#### Exercise details:
Please transcribe exactly, and only, the lines of the data below between the line holding "(c =? 65279))%N." and the line holding "match lit p'", inclusive.

[Dataset records]
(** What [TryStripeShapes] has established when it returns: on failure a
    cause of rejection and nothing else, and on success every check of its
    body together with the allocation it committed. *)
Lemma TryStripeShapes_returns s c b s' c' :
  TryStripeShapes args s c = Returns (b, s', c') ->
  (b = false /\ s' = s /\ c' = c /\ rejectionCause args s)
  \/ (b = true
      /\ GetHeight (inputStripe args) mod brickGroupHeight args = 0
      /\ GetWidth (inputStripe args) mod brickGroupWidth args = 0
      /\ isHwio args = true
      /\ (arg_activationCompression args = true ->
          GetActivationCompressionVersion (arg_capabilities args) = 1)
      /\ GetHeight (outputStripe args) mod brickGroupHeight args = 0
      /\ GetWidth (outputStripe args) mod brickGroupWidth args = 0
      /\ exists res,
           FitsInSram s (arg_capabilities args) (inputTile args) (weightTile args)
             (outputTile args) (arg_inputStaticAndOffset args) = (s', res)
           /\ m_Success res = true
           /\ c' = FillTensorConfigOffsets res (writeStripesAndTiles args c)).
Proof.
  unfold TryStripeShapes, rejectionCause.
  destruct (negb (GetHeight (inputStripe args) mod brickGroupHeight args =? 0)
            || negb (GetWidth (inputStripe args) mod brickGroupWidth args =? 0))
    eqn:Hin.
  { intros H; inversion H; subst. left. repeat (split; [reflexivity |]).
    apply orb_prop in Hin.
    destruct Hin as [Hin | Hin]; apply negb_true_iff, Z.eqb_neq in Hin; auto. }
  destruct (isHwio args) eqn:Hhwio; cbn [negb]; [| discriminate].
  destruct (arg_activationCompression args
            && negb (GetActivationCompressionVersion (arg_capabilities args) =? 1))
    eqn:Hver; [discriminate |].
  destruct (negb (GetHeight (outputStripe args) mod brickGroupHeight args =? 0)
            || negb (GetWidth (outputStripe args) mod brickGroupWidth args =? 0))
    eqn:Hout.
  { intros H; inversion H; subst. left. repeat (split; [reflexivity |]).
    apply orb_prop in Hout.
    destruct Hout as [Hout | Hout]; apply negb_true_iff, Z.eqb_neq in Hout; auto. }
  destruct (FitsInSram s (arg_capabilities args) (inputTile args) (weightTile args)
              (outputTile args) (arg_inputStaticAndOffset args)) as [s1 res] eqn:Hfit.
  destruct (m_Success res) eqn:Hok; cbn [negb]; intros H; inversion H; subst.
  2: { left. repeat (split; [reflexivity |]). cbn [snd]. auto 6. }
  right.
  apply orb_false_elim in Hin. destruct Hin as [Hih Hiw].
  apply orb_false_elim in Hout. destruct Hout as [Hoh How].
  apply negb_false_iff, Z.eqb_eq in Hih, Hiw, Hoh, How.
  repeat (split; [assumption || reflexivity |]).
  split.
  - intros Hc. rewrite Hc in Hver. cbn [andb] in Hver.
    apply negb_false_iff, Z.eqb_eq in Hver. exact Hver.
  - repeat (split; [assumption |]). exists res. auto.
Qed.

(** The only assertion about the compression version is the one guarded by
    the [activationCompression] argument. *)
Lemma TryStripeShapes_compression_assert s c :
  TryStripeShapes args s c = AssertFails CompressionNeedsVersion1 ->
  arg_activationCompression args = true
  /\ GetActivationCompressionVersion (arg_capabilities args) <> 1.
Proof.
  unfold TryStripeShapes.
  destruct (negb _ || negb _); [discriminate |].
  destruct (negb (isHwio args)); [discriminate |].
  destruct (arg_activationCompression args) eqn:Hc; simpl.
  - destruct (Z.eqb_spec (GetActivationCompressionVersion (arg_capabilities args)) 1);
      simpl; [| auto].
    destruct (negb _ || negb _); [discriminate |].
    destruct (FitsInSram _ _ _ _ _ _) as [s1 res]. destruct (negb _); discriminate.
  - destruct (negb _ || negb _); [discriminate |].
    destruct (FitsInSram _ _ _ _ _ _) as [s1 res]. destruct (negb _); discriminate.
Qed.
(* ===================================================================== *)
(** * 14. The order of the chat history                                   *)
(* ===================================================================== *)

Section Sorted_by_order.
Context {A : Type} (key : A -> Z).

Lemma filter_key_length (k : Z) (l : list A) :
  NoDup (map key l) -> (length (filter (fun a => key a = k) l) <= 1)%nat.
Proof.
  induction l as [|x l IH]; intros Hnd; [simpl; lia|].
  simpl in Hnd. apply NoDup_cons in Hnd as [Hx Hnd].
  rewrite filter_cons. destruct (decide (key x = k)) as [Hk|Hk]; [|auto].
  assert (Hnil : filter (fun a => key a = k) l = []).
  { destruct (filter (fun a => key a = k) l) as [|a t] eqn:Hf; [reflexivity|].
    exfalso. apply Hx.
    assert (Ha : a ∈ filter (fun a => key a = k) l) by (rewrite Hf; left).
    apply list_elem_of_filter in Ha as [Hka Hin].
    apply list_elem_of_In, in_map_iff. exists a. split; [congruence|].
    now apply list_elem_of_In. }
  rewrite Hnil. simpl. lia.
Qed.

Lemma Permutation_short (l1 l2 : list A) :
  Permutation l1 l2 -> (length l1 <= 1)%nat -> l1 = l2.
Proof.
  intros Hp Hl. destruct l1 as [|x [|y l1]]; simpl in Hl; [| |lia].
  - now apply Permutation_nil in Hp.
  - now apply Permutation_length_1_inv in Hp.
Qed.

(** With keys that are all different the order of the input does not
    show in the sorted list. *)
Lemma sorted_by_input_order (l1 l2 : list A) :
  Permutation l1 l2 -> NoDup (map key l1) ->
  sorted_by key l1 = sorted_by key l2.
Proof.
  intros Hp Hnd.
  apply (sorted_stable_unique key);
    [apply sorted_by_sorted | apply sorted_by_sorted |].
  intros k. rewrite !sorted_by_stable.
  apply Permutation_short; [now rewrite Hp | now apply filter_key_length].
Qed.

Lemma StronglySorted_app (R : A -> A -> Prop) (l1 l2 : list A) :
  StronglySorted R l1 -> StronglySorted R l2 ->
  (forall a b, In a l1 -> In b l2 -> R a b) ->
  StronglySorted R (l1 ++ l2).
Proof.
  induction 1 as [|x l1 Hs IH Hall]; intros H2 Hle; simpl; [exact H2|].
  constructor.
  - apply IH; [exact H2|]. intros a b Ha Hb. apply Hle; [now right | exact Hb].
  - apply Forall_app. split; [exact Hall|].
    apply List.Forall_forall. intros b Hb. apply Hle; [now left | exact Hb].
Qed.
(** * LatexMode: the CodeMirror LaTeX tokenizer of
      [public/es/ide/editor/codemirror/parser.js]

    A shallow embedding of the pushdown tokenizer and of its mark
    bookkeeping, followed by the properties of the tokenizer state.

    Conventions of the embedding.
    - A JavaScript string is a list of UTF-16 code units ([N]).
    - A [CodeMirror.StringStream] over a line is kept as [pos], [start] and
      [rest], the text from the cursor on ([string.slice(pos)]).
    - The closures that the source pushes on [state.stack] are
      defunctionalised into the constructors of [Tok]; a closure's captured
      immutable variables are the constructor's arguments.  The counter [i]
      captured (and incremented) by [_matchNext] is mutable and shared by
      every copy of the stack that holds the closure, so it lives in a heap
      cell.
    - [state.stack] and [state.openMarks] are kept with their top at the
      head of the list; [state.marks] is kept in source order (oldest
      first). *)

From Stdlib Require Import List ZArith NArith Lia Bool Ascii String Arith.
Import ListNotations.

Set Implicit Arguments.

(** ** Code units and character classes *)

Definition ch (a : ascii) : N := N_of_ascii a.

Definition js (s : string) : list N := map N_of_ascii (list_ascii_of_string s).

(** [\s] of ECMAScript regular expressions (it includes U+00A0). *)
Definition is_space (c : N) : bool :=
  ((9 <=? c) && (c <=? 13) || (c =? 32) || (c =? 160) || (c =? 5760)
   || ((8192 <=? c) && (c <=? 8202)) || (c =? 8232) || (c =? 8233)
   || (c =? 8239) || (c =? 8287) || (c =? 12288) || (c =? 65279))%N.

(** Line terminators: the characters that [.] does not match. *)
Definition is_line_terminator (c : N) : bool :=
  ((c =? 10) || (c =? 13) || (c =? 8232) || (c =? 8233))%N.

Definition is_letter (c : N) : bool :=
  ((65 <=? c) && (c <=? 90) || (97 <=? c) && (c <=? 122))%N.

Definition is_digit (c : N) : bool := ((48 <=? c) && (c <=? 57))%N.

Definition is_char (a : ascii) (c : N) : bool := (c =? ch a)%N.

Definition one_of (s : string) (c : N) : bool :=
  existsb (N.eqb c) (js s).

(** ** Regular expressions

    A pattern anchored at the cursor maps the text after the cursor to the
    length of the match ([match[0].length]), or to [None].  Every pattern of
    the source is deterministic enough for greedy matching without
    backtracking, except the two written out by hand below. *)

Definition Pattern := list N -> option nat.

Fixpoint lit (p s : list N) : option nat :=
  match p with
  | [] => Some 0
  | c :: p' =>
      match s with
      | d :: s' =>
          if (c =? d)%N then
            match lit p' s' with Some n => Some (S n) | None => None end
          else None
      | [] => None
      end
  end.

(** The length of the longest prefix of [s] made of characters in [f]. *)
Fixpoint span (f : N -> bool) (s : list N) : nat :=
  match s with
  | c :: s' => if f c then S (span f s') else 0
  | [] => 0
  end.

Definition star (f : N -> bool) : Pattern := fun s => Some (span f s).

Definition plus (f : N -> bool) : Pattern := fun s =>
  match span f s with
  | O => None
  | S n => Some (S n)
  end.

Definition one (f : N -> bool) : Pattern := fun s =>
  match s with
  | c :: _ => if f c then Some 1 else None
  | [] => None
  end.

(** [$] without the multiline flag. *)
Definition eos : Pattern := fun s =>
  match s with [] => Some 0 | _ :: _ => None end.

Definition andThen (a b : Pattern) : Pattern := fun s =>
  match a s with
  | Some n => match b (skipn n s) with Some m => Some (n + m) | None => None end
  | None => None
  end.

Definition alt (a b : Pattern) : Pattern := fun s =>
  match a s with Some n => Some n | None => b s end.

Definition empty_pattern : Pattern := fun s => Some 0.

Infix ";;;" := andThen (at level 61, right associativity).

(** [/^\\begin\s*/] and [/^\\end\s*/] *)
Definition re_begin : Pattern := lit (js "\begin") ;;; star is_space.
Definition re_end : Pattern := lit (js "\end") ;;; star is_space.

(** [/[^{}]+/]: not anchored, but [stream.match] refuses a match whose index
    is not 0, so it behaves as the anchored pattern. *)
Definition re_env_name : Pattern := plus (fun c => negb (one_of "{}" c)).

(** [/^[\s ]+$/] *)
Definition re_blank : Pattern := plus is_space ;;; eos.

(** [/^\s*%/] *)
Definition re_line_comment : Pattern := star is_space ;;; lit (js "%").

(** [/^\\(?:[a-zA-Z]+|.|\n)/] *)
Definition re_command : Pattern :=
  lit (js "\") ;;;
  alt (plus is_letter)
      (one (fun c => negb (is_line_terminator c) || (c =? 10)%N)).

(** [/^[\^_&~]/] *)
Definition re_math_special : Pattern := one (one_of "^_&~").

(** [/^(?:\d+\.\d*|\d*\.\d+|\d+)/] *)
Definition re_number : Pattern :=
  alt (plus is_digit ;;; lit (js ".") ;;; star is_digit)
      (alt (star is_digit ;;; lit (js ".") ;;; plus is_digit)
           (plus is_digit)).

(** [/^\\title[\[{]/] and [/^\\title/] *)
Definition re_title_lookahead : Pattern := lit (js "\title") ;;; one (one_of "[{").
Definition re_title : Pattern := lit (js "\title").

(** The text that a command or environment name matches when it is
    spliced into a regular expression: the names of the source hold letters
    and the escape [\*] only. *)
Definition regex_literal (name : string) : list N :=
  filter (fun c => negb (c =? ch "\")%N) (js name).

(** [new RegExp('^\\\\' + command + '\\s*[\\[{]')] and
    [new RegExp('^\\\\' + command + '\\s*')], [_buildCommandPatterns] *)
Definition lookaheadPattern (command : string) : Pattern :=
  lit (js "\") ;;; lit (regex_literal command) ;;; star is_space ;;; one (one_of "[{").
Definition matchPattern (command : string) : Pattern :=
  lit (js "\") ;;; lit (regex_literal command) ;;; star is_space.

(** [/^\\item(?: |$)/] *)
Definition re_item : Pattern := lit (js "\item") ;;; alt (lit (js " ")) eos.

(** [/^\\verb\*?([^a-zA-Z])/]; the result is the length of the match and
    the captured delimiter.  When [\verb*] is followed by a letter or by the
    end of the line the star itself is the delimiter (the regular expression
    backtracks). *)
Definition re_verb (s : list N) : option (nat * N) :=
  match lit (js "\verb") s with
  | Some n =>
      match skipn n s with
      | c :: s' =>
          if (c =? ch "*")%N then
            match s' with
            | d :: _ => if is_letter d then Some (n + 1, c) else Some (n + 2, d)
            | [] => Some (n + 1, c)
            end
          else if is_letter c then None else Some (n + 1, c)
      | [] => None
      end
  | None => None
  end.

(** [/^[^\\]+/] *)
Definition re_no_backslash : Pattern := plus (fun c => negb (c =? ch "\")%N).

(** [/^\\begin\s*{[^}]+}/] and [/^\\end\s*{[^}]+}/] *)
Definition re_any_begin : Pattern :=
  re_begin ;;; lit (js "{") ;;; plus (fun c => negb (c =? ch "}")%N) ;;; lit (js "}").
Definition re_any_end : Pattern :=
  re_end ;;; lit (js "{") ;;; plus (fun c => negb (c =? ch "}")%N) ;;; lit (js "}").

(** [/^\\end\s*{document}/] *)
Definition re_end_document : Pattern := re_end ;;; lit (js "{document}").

==

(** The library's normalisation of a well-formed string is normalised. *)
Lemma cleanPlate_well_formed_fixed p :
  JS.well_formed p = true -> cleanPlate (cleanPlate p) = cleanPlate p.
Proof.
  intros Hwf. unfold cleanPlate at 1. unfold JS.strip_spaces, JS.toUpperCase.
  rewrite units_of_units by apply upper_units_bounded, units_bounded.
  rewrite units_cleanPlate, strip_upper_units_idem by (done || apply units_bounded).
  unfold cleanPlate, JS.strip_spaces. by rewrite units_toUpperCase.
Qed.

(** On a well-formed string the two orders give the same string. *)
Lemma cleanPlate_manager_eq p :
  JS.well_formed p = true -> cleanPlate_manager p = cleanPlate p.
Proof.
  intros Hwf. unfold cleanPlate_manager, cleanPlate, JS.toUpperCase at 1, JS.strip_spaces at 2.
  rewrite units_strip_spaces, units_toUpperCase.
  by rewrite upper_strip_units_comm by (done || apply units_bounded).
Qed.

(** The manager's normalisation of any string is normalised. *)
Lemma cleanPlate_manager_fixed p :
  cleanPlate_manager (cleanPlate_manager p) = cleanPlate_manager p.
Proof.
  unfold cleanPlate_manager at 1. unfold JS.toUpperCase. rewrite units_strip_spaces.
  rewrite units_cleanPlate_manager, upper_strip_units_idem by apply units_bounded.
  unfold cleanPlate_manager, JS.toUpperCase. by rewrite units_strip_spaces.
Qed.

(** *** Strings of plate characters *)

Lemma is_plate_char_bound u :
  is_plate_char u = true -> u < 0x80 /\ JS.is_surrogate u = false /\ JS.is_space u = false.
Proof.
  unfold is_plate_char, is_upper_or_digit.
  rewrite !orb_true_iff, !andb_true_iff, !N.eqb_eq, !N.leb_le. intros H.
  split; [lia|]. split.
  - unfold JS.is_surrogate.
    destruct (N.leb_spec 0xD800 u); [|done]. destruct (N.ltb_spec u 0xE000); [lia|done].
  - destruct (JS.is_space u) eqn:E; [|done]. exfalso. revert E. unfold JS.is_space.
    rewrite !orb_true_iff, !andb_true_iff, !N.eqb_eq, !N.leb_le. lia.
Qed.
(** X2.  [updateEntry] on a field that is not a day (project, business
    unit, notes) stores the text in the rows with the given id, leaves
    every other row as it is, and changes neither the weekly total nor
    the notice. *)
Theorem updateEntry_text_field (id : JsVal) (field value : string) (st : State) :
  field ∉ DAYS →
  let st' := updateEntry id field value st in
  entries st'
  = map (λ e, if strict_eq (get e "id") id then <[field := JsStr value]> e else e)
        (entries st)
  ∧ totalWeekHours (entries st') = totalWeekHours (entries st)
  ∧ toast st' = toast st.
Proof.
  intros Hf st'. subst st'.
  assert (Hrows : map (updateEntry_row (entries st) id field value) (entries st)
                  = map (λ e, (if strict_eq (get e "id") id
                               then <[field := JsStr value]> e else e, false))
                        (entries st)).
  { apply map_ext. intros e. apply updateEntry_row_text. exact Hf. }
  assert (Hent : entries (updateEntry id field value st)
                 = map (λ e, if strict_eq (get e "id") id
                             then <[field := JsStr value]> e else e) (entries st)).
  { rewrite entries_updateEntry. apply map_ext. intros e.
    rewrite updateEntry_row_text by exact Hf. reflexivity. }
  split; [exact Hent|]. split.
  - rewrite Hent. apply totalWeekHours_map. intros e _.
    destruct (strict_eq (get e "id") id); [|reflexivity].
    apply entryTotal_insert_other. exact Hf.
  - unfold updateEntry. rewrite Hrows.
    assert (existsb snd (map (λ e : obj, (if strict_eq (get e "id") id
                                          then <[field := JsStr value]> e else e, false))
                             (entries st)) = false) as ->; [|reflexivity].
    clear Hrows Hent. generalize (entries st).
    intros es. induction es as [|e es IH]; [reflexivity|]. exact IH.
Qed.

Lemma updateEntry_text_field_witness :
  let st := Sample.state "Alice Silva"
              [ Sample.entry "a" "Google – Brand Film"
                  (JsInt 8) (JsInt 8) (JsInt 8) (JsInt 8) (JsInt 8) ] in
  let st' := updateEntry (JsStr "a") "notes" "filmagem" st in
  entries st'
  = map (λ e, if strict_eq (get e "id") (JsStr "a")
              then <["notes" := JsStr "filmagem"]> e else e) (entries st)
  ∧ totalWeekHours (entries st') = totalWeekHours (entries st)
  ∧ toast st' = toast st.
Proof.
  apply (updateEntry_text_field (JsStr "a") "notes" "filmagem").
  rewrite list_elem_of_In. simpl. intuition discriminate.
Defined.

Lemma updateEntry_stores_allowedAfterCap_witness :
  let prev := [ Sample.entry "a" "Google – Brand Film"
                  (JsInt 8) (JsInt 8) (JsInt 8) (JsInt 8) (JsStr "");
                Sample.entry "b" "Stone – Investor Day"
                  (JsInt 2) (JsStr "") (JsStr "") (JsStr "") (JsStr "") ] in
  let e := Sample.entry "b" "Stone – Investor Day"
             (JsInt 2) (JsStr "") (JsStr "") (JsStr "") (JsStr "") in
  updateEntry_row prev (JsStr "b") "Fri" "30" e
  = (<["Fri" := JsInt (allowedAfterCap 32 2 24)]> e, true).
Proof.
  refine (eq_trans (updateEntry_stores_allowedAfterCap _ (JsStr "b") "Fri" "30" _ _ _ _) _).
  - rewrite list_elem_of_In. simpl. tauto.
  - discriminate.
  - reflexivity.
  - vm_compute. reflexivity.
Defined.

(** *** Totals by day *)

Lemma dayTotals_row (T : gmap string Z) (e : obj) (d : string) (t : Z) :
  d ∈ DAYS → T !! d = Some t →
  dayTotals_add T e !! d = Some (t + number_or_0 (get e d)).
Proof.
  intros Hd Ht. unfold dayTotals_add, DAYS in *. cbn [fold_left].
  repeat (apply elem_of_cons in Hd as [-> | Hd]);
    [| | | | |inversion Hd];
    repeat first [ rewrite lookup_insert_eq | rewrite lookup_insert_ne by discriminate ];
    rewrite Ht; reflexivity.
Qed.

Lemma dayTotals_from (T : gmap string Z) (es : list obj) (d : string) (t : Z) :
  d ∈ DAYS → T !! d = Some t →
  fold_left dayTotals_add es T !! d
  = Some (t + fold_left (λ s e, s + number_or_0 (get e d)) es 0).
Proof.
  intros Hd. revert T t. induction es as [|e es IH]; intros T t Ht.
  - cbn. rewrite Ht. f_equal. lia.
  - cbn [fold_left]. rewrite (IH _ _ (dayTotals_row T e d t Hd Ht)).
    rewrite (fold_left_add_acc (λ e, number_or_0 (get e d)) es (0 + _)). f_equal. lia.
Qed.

#### Response for this exercise:
   || (c =? 8239) || (c =? 8287) || (c =? 12288) || (c =? 65279))%N.

(** Line terminators: the characters that [.] does not match. *)
Definition is_line_terminator (c : N) : bool :=
  ((c =? 10) || (c =? 13) || (c =? 8232) || (c =? 8233))%N.

Definition is_letter (c : N) : bool :=
  ((65 <=? c) && (c <=? 90) || (97 <=? c) && (c <=? 122))%N.

Definition is_digit (c : N) : bool := ((48 <=? c) && (c <=? 57))%N.

Definition is_char (a : ascii) (c : N) : bool := (c =? ch a)%N.

Definition one_of (s : string) (c : N) : bool :=
  existsb (N.eqb c) (js s).

(** ** Regular expressions

    A pattern anchored at the cursor maps the text after the cursor to the
    length of the match ([match[0].length]), or to [None].  Every pattern of
    the source is deterministic enough for greedy matching without
    backtracking, except the two written out by hand below. *)

Definition Pattern := list N -> option nat.

Fixpoint lit (p s : list N) : option nat :=
  match p with
  | [] => Some 0
  | c :: p' =>
      match s with
      | d :: s' =>
          if (c =? d)%N then
            match lit p' s' with Some n => Some (S n) | None => None end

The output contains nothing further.